Bref, les gens se sentent pas redevables de me connaître, donc même quand ils m’aident, j’ai du mal à ressentir la réciproque.
Y’a des cas particuliers. C’est pour ça que j’marche dans ces ruelles immondes que j’ai pas fréquentées depuis un moment. Quelques années, j’dirais, d’ailleurs. Le coin est toujours aussi décrépit, et à ce stade j’suis persuadé que c’est volontaire : ça évite d’attirer la convoitise des squatteurs, des gangs, ou des familles au fond du trou. Pour les autres, ceux qui creusent au point d’être capables de s’en contenter, y’a Jørg et ses copains qui expliquent plus ou moins gentiment que la place est déjà prise.
Justement, c’est ça qui m’amène. Parfois, quand même, j’m’arrange pour payer mes dettes, en tout cas telles que je les perçois. Ça peut paraître étrange, parfois, même pour moi. Je le fais pas toujours très vite, l’occasion fait le larron, ni de la manière qu’on attendrait, et pourtant. Personne se souvient, sauf moi, et c’est déjà ça.
Là, c’est Liv qu’a canné. J’la connaissais plutôt pas trop mal, autant qu’un type comme moi peut connaître qui que ce soit. Mais c’était la nana à Jørg, que j’connaissais beaucoup mieux. On a pas mal traîné ensemble, fut un temps, et c’était bien pratique. Un prêté pour un rendu, surtout qu’elle est morte de causes naturelles. J’ai laissé passer un peu de temps, quelques jours, pour le deuil et voir ce qu’il allait faire. Il a l’air de l’avoir mal pris. Bon, il s’est pas éteint, au moins.
Les rumeurs, c’est qu’elle a fini avec un truc pointu planté dedans, le genre létal.
Quand j’arrive au quartier général de la Famille, j’sais qu’on m’a repéré depuis longtemps. Y’a des guetteurs qui surveillent, et qui préviennent. Ils se souviennent pas de moi, j’suis un inconnu, et j’en serai un aussi pour Jørg. Pas grave, on avait prévu quelques solutions de secours. Une voix que j’reconnais pas me hèle du bâtiment vide. Masculine, ténor, claire. Pas lui.

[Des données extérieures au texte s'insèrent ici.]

Lemma count_occ_all (l : list bool) (b : bool) :
  (forall c, In c l -> c = b) -> count_occ bool_dec l b = length l.
Proof.
  induction l as [|c l IH]; intros Hall; [reflexivity|].
  rewrite (Hall c (or_introl eq_refl)). rewrite count_occ_cons_eq by reflexivity.
  simpl. f_equal. apply IH. intros d Hd. apply Hall. right; exact Hd.
Qed.

(** The votes over the classes add up to the number of neighbours. *)
Lemma votes_total (y labels : list bool) :
  (forall c, In c labels -> In c y) ->
  fold_right Nat.add 0%nat (map (count_occ bool_dec labels) (unique y)) = length labels.
Proof.
  intros Hin. unfold unique.
  destruct (existsb negb y) eqn:Hf, (existsb (fun c => c) y) eqn:Ht; simpl.
  - rewrite Nat.add_0_r. apply count_occ_bool.
  - rewrite Nat.add_0_r. apply count_occ_all. intros c Hc.
    destruct c; [|reflexivity]. apply Hin, existsb_In_true in Hc. congruence.
  - rewrite Nat.add_0_r. apply count_occ_all. intros c Hc.
    destruct c; [reflexivity|]. apply Hin, existsb_In_false in Hc. congruence.
  - destruct labels as [|c labels]; [reflexivity|]. exfalso.
    specialize (Hin c (or_introl eq_refl)).
    destruct c; [apply existsb_In_true in Hin | apply existsb_In_false in Hin]; congruence.
Qed.

Lemma proba_sum (v : list nat) (K : Q) :
  ~ K == 0 ->
  fold_right Qplus 0 (map (fun c => inject_Z (Z.of_nat c) / K) v)
  == inject_Z (Z.of_nat (fold_right Nat.add 0%nat v)) / K.
Proof.
  intros HK. induction v as [|c v IH].
  - simpl. field. exact HK.
  - cbn [map fold_right]. rewrite IH, Nat2Z.inj_add, inject_Z_plus. field. exact HK.
Qed.

Lemma le_total_votes (v : list nat) (c : nat) :
  In c v -> (c <= fold_right Nat.add 0%nat v)%nat.
Proof.
  induction v as [|d v IH]; intros Hin; [contradiction|].
  destruct Hin as [<- | Hin]; simpl; [lia|].
  specialize (IH Hin). lia.
Qed.

Section PredictCells.

Context {NS : NeighborSearch}.

Lemma neighbor_labels_in (KNC0 : KNeighborsClassifier) (X : list (list Q)) (y : list bool)
    (x : list Q) :
  length X = length y ->
  (n_neighbors KNC0 <= Z.of_nat (length X))%Z ->
  let nbrs := neigh_ind (metric KNC0) X (Z.to_nat (n_neighbors KNC0)) x in
  length nbrs = Z.to_nat (n_neighbors KNC0) /\
  forall c, In c (map (fun i => nth i y false) nbrs) -> In c y.
Proof.
  intros Hlen Hk nbrs.
  destruct (neigh_ind_rows (metric KNC0) X (Z.to_nat (n_neighbors KNC0)) x ltac:(lia))
    as [Hn [_ Hbound]].
  split; [exact Hn|].
  intros c Hc. apply in_map_iff in Hc as [i [<- Hi]].
  apply nth_In. rewrite <- Hlen. apply Hbound, Hi.
Qed.

(** X13.  What line 342 returns for a classifier that [fit] returned:
    [ValueError] when there are fewer training rows than [n_neighbors]
    (raised by [predict], before any probability is computed); otherwise
    [IndexError] when the training labels are all [true] or all [false]
    (there is no second column to read); otherwise one label and one
    probability. *)
Theorem predict_and_probability_outcomes (KNC0 : KNeighborsClassifier)
    (X : list (list Q)) (y : list bool) (KNC : Fitted) (x : list Q) :
  fit KNC0 X y = Ok KNC ->
  ((Z.of_nat (length X) < n_neighbors KNC0)%Z ->
   predict_and_probability KNC x = Raise ValueError) /\
  ((n_neighbors KNC0 <= Z.of_nat (length X))%Z ->
   (In true y /\ In false y ->
    exists b p, predict_and_probability KNC x = Ok ([b], [p])) /\
   (~ (In true y /\ In false y) ->
    predict_and_probability KNC x = Raise IndexError)).
Proof.
  intros Hfit. apply fit_Ok_inv in Hfit as [Hlen [HX [Hpos ->]]].
  set (KNC := {| params := KNC0; fit_X := X; fit_y := y; classes_ := unique y |}).
  unfold predict_and_probability. split.
  - intros Hlt. unfold predict, kneighbors. cbn [length Nat.eqb fit_X params KNC].
    destruct (Z.ltb_spec (Z.of_nat (length X)) (n_neighbors KNC0)); [reflexivity | lia].
  - intros Hk.
    rewrite predict_total by (try discriminate; exact Hk).
    rewrite predict_proba_total by (try discriminate; exact Hk).
    cbn [bind map classes_ KNC]. unfold np.T_index.
    split.
    + intros [Ht Hf]. rewrite (unique_both y Ht Hf). cbn [length Nat.ltb Nat.leb bind map].
      eexists; eexists; reflexivity.
    + intros Hnot. pose proof (unique_single_class y Hnot) as Hone.
      destruct (Nat.ltb_spec 1 (length (unique y))); [lia | reflexivity].
Qed.
(** * Acoustic model of Tube-Resonance (src/main.py, lines 58-104)

    Shallow embedding of the four pure computations of the application:
    [vitesse_son] (speed of sound from temperature), [calculer_frequence_fondamentale],
    [calculer_harmoniques] and [calculer_frequence_avec_trous].

    Floating-point numbers are modelled by real numbers.  Two float effects
    that the claims talk about are kept explicit:
    - a division by a zero denominator is a separate outcome
      [Raise ZeroDivisionError] (the behaviour of Python floats; a numpy
      float64 operand yields a non-finite value instead, in both cases no
      finite frequency comes out);
    - [np.sqrt] of a negative number returns NaN without raising. *)

From Stdlib Require Import Reals Lra Psatz List Sorting.Sorted Sorting.Permutation.
Import ListNotations.

Open Scope R_scope.

(** ** Python outcomes *)

Inductive exn := ZeroDivisionError | IndexError | ValueError.

(** A computation either returns a value or raises an exception. *)
Inductive pyres (A : Type) :=
| Ok : A -> pyres A
| Raise : exn -> pyres A.
Arguments Ok {A} _.
Arguments Raise {A} _.

Definition bind {A B} (m : pyres A) (f : A -> pyres B) : pyres B :=
  match m with Ok a => f a | Raise e => Raise e end.

Notation "'let!' x ':=' m 'in' k" := (bind m (fun x => k))
  (at level 200, x name, m at level 100, k at level 200).

(** A numpy float64: a finite number or NaN. *)
Inductive f64 := Fin (r : R) | NaN.

(** [a / b] on floats. *)
Definition pydiv (a b : R) : pyres R :=
  if Req_EM_T b 0 then Raise ZeroDivisionError else Ok (a / b).

(** [xs[0]] on a Python list. *)
Definition getitem0 {A} (xs : list A) : pyres A :=
  match xs with x :: _ => Ok x | [] => Raise IndexError end.

(** [np.sqrt x]: NaN (with a RuntimeWarning only) below zero. *)
Definition np_sqrt (x : R) : f64 :=
  if Rlt_dec x 0 then NaN else Fin (sqrt x).

(** [np.pi * x] and the like, lifted to float64 values. *)
Definition f64_scale (k : R) (v : f64) : f64 :=
  match v with Fin r => Fin (k * r) | NaN => NaN end.

(** ** Data model *)

(** The pipe type: the radio button offers exactly two strings,
    "Ouvert aux deux extrémités" and "Fermé à une extrémité"; every
    function tests for the first and treats anything else as the second. *)
Inductive type_tube := Ouvert | Ferme.

(** A hole: the dictionary [{"position": ..., "diametre": ...}]. *)
Record trou := mk_trou { position : R; diametre : R }.

(** ** Speed of sound (line 58)
    [vitesse_son = 331.3 * np.sqrt(1 + temperature / 273.15)] *)
Definition vitesse_son (temperature : R) : pyres f64 :=
  Ok (f64_scale 331.3 (np_sqrt (1 + temperature / 273.15))).

(** ** Fundamental frequency (lines 61-65) *)
Definition calculer_frequence_fondamentale (v_son L : R) (t : type_tube) : pyres R :=
  match t with
  | Ouvert => pydiv v_son (2 * L)
  | Ferme => pydiv v_son (4 * L)
  end.

(** ** Harmonics (lines 67-71)
    [range(nombre_harmoniques)] is [seq 0 nombre_harmoniques]. *)
Definition calculer_harmoniques (freq_fond : R) (nombre_harmoniques : nat) (t : type_tube)
  : list R :=
  match t with
  | Ouvert => map (fun n => freq_fond * (INR n + 1)) (seq 0 nombre_harmoniques)
  | Ferme => map (fun n => freq_fond * (2 * INR n + 1)) (seq 0 nombre_harmoniques)
  end.

(** ** Frequency with side holes (lines 73-104) *)

(** [sorted(trous, key=lambda t: t["position"])]: Python's sort is stable,
    so it is the insertion sort that puts a hole before every later hole of
    equal position (the hole inserted comes earlier in the input than all
    holes already sorted). *)
Fixpoint inserer (x : trou) (s : list trou) : list trou :=
  match s with
  | [] => [x]
  | y :: s' => if Rlt_dec (position y) (position x) then y :: inserer x s' else x :: s
  end.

« Holà, l’inconnu. C’est déjà pris ici, va chercher une piaule ailleurs. »
J’veux bien que j’suis mal sapé, mais quand même, c’est vache, là.
« J’viens pour parler à Jørg Niroc. J’suis un vieil ami de la Famille. »

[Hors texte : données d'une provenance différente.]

(** [SqlalchemyOrmPage(query, page=page, items_per_page=n, ...)]: the page
    number is raised to 1, the slice of the query is fetched, the rows are
    counted, and the page number is lowered to the last page.  The first
    statement is where the database rejects the query, if it does.  The
    [url_maker] only serves to render links and is left out. *)
Definition SQLAlchemyORMPage {A : Type} (entity : string) (query : Query.t A)
    (page items_per_page : Z) : View (Page A) :=
  let page := if (page <? 1)%Z then 1%Z else page in
  let first := ((page - 1) * items_per_page)%Z in
  let last := (first + items_per_page)%Z in
  let* _ := execute (Select entity) in
  let* rows := lift query in
  let items := Sql.slice first last rows in
  let* _ := execute (Count entity) in
  let item_count := Z.of_nat (length rows) in
  if (0 <? item_count)%Z then
    let page_count := ((item_count - 1) / items_per_page + 1)%Z in
    let page := if (page_count <? page)%Z then page_count else page in
    ret {| page := page; items := items; items_per_page := items_per_page;
           item_count := item_count; page_count := page_count |}
  else
    ret {| page := page; items := []; items_per_page := items_per_page;
           item_count := item_count; page_count := 0 |}.

End Paginate.

(** ** The request *)

Record Request : Type :=
  { params : gmap string string;
    matchdict : gmap string string;
    db : Session;
    (** [request.current_route_path(project_name=...)] as a function of the
        project name put into the route. *)
    current_route_path : string -> string }.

Ouais, bon, ça fait un peu léger, et le silence qui me répond me le faire sentir. J’soupire, ça va être pénible, comme toujours.
« Vrenn Indrani. Vous vous rappelez pas mais… »
J’inspire profondément et j’me rappelle ce qui avait été convenu.
« Dans la salle à bouffe, mur est, on peut retirer la pierre en troisième ligne en partant du bas, numéro sept. On peut la retirer. Normalement, dedans, y’a une boîte en bois, vernie contre l’humidité, qui contient un bout de parchemin. »
Maintenant, les mots exacts.
« Dessus, vous trouverez écrit ‘’Vrenn Indrani, ami de la Famille’’, de la main de Jørg. »
Les souvenirs commencent à remonter, la fin de collaboration un peu dure, le besoin que j’avais d’être seul et indépendant, la peur de laisser trop de traces sur un cadre magique ou un journal circonstancié. Du coup, maintenant, ils ont tout oublié, et il reste que moi. Avec le recul, je sais pas si c’était le bon choix. J’sais juste que mon anonymat est ma meilleure protection pour le travail que j’fais, et que laisser des traces, c’est dangereux. J’crache par terre, sans réussir à me débarrasser du goût amer que j’ai en bouche.
Bon, qu’on avance, putain.
« J’viens pour parler de Liv. »
Si avec ça, Jørg se pointe pas…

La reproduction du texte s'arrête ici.